(Collected data)
------
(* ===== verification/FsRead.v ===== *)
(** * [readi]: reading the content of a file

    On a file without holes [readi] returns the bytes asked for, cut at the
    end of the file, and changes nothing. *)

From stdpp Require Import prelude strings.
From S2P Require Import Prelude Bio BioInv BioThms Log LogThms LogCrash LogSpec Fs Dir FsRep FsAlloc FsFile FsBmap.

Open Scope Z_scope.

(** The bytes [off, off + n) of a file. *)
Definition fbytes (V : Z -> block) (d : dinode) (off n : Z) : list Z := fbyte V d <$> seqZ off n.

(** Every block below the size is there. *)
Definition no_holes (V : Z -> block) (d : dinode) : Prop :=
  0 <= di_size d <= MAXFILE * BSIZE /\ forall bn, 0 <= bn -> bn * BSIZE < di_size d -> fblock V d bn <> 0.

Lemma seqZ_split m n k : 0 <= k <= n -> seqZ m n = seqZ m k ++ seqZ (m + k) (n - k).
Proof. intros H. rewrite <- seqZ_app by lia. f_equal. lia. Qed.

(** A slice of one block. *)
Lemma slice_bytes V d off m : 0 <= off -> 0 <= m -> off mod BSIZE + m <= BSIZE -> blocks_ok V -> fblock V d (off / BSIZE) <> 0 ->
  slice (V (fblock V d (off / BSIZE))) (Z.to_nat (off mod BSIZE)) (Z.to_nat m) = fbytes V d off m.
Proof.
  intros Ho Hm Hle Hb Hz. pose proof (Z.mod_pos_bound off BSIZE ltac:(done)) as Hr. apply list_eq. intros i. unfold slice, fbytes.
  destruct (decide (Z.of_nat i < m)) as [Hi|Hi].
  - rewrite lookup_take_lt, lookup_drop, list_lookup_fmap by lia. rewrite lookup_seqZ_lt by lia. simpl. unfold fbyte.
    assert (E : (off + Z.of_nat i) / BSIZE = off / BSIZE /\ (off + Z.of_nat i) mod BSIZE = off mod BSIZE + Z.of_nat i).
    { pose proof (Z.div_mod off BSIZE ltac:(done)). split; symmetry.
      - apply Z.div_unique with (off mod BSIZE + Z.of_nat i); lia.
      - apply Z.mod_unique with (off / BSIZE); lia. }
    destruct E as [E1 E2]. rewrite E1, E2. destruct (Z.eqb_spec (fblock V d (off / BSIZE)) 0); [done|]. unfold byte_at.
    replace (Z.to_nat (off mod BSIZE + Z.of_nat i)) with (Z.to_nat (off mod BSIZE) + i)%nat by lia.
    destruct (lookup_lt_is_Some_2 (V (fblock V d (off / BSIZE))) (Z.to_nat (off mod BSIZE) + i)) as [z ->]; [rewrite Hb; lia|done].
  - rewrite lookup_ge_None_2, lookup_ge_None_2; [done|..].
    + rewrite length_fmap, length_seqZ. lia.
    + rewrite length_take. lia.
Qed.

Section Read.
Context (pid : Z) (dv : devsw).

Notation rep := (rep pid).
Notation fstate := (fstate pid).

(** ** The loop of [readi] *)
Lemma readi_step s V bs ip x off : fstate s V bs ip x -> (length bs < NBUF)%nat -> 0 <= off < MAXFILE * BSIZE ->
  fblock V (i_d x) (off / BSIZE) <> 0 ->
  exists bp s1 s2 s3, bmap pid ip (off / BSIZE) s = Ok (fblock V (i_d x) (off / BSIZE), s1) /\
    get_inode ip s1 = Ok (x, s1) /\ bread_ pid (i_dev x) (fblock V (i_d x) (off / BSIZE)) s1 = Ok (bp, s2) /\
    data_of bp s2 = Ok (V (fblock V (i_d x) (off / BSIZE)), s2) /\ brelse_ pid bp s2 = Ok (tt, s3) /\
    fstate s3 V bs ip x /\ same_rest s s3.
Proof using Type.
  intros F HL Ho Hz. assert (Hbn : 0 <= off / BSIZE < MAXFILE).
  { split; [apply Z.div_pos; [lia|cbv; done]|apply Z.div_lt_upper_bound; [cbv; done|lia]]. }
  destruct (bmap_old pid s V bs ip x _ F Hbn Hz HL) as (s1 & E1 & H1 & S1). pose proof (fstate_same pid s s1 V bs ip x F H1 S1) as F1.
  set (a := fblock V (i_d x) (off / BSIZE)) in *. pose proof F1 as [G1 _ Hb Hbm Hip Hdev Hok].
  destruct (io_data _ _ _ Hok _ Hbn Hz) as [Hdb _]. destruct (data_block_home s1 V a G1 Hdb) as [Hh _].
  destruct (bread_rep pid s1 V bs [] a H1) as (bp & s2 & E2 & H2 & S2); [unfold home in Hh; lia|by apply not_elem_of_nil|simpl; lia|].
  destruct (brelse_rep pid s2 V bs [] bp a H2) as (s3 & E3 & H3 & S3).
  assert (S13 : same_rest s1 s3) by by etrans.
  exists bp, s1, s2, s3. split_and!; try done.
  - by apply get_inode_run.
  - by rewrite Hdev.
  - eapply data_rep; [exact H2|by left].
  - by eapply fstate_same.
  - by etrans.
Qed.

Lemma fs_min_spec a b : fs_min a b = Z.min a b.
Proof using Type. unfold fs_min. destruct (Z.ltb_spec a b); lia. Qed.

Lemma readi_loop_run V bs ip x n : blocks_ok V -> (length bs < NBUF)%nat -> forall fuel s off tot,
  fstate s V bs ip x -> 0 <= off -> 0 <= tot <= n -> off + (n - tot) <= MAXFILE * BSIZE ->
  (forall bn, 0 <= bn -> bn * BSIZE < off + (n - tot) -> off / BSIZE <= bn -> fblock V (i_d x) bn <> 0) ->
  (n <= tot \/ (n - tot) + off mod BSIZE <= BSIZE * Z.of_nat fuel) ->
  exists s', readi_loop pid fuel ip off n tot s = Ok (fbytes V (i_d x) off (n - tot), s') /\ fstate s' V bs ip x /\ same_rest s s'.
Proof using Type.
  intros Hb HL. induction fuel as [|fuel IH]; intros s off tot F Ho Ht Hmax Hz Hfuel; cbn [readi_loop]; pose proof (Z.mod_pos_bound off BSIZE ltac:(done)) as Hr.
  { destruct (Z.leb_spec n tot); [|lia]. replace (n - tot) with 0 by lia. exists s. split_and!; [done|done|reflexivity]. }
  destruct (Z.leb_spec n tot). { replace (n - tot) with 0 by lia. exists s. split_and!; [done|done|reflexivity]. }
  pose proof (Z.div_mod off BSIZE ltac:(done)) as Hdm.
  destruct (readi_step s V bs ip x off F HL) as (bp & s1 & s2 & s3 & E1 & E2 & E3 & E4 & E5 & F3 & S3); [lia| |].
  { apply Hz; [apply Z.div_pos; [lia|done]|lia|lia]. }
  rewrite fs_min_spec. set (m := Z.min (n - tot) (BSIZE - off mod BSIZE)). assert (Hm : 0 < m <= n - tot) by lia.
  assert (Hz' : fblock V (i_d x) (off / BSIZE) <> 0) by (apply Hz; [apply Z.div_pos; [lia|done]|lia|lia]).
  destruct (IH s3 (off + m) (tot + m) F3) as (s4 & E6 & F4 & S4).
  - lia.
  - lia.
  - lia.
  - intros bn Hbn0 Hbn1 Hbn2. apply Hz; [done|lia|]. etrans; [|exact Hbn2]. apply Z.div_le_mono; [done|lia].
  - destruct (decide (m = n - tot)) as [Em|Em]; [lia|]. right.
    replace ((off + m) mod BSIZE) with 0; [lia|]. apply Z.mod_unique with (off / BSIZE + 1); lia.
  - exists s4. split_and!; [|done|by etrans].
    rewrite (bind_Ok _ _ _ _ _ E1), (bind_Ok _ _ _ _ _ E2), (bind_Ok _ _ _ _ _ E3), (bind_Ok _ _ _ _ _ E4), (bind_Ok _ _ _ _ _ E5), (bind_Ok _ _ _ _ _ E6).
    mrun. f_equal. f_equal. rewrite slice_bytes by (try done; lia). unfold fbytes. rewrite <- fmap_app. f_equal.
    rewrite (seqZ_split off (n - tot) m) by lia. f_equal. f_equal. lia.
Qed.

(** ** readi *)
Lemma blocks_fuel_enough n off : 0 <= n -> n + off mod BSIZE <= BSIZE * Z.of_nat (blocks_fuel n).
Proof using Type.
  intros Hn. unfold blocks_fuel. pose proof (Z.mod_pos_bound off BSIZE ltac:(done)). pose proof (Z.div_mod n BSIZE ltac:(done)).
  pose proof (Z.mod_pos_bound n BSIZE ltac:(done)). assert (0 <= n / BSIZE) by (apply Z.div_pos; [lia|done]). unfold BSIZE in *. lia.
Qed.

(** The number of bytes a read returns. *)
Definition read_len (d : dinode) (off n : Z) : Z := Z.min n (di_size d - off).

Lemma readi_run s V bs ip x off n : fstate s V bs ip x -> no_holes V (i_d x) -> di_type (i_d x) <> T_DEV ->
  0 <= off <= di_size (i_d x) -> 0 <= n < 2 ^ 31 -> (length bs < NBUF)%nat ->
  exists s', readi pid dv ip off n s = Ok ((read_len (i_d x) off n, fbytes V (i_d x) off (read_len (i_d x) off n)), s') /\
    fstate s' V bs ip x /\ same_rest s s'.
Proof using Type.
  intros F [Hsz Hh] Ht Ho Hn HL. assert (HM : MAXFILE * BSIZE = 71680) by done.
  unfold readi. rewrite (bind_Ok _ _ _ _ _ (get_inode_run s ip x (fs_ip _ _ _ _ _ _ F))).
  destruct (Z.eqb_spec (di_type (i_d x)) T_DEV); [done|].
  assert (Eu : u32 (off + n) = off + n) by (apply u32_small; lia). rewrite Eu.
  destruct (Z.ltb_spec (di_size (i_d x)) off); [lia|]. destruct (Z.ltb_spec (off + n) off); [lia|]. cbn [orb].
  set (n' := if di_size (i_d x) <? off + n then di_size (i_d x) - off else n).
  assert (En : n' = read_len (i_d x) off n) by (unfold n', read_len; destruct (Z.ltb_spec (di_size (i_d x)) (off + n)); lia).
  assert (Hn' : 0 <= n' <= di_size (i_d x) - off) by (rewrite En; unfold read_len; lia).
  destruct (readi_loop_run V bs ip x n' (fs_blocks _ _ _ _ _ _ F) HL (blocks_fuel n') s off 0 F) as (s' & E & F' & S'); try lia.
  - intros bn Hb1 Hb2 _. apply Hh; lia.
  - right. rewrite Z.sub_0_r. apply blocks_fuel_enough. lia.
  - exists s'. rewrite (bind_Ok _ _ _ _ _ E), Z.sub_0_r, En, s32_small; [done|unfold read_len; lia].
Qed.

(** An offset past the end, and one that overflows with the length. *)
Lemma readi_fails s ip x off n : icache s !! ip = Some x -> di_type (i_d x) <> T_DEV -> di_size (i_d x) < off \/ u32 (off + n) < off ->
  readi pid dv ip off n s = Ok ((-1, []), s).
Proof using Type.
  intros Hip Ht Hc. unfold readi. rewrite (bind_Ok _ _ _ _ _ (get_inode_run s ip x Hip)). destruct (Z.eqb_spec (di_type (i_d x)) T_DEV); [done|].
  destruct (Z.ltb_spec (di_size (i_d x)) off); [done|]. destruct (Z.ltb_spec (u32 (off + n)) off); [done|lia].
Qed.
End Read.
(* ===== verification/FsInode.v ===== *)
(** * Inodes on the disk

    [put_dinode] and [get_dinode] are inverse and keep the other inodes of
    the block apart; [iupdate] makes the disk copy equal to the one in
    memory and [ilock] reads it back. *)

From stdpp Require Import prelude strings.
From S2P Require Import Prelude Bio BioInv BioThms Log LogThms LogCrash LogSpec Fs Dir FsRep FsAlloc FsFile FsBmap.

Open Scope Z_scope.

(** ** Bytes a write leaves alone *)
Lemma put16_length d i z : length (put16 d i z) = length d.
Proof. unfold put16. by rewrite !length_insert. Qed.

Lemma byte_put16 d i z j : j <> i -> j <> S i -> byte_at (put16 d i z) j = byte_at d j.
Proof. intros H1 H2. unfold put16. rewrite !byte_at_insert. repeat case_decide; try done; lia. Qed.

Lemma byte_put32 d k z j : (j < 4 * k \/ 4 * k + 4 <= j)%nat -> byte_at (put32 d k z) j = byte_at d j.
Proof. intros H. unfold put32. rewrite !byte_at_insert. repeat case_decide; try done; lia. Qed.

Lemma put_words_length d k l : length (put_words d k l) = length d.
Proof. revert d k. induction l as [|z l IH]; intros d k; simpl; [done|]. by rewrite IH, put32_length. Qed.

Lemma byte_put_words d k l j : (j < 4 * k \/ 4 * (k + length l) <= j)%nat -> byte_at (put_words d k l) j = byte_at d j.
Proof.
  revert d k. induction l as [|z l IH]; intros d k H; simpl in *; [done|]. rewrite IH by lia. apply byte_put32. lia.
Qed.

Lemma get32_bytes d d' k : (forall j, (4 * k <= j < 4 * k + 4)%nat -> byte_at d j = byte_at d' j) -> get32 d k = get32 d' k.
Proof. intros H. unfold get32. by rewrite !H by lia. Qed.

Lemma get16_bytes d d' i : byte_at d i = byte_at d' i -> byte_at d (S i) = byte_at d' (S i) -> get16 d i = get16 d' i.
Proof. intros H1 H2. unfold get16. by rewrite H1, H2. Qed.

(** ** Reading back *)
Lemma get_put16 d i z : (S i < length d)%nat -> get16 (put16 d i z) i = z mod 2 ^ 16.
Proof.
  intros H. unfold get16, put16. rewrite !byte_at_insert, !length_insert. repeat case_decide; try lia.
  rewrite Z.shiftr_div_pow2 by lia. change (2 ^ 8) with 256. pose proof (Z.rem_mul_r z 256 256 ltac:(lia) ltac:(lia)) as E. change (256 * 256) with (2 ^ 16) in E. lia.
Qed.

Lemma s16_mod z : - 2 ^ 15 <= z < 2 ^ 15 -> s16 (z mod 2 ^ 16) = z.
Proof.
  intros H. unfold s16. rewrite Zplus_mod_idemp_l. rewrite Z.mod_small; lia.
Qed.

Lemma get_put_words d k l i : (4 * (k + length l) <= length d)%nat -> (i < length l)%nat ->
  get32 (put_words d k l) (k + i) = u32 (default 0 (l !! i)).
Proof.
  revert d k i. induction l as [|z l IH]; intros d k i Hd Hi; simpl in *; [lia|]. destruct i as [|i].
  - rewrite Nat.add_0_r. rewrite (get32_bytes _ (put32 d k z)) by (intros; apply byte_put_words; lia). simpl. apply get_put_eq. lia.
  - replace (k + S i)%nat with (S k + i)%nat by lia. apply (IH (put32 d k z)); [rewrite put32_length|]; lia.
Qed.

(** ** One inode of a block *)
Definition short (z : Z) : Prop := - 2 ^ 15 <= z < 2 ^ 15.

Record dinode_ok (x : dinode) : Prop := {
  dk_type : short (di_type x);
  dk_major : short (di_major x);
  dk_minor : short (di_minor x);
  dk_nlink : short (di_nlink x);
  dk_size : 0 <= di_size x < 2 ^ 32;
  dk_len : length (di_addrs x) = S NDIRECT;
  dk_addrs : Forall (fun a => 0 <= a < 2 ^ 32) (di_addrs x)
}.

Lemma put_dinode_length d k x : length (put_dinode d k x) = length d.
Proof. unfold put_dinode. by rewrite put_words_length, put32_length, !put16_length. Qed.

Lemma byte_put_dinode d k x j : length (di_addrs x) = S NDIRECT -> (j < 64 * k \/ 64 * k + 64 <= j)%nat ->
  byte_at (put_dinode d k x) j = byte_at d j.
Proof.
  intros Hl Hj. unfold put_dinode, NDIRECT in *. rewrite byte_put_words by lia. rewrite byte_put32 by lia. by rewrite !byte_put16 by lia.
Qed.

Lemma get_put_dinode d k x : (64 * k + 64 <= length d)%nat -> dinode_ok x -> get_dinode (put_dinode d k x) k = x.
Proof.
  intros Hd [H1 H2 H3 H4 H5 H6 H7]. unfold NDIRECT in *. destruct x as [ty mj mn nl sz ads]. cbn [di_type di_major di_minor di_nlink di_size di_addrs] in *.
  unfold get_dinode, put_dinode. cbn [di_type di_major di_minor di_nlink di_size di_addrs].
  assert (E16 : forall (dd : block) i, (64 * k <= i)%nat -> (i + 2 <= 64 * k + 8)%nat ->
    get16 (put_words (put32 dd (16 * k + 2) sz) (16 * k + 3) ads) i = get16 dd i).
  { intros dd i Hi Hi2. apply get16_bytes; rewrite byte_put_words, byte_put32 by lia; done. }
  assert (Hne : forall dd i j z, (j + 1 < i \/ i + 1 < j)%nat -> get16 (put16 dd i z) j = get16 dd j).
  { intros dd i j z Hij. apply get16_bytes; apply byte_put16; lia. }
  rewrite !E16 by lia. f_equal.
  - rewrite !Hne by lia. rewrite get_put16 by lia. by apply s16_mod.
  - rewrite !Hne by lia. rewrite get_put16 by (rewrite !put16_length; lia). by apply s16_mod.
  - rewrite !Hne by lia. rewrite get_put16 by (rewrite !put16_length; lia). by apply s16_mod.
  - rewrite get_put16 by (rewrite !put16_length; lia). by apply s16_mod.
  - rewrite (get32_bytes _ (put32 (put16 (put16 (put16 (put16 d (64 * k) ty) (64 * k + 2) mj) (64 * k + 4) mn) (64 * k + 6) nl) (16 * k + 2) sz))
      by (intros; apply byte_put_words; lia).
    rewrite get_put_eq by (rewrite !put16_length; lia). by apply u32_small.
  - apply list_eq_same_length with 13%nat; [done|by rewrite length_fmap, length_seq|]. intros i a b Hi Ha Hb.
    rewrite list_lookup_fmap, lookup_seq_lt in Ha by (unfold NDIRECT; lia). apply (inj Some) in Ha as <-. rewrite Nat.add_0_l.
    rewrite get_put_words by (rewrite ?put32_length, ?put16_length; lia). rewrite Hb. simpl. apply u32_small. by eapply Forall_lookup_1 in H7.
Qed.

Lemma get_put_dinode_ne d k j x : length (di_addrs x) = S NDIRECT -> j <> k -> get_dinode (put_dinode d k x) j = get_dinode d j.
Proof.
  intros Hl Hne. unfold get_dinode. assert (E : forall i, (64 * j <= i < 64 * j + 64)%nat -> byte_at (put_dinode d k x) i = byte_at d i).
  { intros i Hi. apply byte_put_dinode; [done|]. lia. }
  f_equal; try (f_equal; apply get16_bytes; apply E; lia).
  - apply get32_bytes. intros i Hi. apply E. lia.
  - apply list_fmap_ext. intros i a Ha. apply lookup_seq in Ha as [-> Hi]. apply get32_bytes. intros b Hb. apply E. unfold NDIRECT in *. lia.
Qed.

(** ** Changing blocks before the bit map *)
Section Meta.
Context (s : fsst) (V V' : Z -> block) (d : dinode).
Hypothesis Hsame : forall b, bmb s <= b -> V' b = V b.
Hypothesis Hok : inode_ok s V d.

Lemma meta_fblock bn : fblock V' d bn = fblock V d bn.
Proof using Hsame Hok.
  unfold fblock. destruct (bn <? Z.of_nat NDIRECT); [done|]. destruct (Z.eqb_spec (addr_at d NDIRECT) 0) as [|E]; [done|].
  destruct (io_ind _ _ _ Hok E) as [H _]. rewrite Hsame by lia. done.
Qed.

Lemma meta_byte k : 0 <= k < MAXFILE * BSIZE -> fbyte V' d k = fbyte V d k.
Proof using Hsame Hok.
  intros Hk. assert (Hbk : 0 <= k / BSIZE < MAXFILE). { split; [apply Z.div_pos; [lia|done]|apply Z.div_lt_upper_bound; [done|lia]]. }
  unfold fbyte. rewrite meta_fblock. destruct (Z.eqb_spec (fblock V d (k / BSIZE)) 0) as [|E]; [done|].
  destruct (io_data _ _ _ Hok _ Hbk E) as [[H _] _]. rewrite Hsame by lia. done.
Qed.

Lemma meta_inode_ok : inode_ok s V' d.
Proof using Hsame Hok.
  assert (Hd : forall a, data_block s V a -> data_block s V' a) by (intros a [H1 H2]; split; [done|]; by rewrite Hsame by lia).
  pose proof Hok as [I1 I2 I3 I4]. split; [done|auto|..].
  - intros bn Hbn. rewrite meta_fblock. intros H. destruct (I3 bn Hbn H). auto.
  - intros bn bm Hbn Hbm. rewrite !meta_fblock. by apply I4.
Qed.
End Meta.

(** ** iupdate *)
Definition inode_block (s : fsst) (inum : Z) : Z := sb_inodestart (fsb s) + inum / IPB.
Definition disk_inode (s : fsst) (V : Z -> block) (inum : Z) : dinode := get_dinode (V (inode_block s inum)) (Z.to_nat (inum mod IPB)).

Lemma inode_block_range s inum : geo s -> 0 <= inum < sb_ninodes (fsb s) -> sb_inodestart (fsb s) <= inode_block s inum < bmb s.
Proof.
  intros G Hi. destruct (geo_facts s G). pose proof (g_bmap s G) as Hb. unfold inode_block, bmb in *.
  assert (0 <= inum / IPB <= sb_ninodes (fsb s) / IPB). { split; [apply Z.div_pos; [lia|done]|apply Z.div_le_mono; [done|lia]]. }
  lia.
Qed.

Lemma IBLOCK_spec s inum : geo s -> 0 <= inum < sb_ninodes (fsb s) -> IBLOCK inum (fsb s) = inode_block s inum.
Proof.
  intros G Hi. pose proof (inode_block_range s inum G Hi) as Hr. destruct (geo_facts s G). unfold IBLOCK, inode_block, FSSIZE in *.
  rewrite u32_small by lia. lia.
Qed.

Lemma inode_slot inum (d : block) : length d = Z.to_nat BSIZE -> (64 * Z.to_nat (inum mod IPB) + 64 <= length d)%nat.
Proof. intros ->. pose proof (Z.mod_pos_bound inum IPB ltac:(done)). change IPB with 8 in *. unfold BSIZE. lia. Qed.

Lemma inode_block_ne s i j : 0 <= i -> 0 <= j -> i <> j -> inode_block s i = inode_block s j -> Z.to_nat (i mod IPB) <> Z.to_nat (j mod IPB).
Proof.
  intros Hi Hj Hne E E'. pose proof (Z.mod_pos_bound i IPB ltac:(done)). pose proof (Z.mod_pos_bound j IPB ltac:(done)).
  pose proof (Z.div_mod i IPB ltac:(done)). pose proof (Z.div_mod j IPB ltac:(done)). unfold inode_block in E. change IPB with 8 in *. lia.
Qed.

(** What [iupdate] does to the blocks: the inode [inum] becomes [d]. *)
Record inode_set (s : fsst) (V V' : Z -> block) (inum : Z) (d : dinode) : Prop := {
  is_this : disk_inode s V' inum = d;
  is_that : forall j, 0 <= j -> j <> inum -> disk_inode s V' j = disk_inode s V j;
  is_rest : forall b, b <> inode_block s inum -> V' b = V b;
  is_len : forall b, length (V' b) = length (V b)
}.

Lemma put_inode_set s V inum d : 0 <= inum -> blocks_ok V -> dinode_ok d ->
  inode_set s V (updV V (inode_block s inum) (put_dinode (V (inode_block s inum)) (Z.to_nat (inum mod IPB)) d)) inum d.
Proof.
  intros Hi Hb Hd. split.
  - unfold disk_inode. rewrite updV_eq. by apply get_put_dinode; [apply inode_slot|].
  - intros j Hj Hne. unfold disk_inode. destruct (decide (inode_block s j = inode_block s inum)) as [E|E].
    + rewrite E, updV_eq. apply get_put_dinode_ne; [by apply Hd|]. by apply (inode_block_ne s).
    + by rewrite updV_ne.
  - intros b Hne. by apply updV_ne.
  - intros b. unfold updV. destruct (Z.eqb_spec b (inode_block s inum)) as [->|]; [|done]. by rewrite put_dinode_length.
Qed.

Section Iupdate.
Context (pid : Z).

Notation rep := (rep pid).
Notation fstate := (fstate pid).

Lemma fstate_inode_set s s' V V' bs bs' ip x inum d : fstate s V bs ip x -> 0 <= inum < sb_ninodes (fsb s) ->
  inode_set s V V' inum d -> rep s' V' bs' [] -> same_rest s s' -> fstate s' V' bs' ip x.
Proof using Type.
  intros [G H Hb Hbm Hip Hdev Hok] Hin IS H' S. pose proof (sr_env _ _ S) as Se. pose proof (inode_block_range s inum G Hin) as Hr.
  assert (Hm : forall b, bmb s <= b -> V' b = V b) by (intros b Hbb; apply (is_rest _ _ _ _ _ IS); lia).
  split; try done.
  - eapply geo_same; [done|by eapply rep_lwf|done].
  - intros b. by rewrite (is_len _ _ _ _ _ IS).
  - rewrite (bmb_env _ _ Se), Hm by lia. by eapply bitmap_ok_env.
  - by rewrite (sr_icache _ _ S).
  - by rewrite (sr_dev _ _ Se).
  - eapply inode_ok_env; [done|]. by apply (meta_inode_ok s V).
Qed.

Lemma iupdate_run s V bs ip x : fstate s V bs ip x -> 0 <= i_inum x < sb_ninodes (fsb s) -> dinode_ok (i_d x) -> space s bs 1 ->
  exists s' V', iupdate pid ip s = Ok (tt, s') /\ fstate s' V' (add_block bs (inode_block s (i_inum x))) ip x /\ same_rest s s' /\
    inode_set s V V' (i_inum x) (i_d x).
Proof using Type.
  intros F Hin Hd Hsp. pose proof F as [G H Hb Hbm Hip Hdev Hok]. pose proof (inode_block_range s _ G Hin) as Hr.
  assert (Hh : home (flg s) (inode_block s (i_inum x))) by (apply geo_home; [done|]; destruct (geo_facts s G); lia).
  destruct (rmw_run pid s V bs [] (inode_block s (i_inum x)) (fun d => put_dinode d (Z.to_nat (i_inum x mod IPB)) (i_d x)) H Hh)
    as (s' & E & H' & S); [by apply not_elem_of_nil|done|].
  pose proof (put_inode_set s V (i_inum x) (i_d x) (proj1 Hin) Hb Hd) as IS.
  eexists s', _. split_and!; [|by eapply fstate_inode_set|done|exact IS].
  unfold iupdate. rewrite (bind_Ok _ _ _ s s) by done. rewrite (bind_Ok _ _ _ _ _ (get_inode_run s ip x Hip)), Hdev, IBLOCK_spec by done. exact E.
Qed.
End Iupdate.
------
> _PROBLEM_: One stretch of the lines above is wanted, from the line that contains "- apply get32_bytes." through the line that contains "Context (s : fsst)". Output it exactly.

> _WRITTEN RESPONSE_:
  - apply get32_bytes. intros i Hi. apply E. lia.
  - apply list_fmap_ext. intros i a Ha. apply lookup_seq in Ha as [-> Hi]. apply get32_bytes. intros b Hb. apply E. unfold NDIRECT in *. lia.
Qed.

(** ** Changing blocks before the bit map *)
Section Meta.
Context (s : fsst) (V V' : Z -> block) (d : dinode).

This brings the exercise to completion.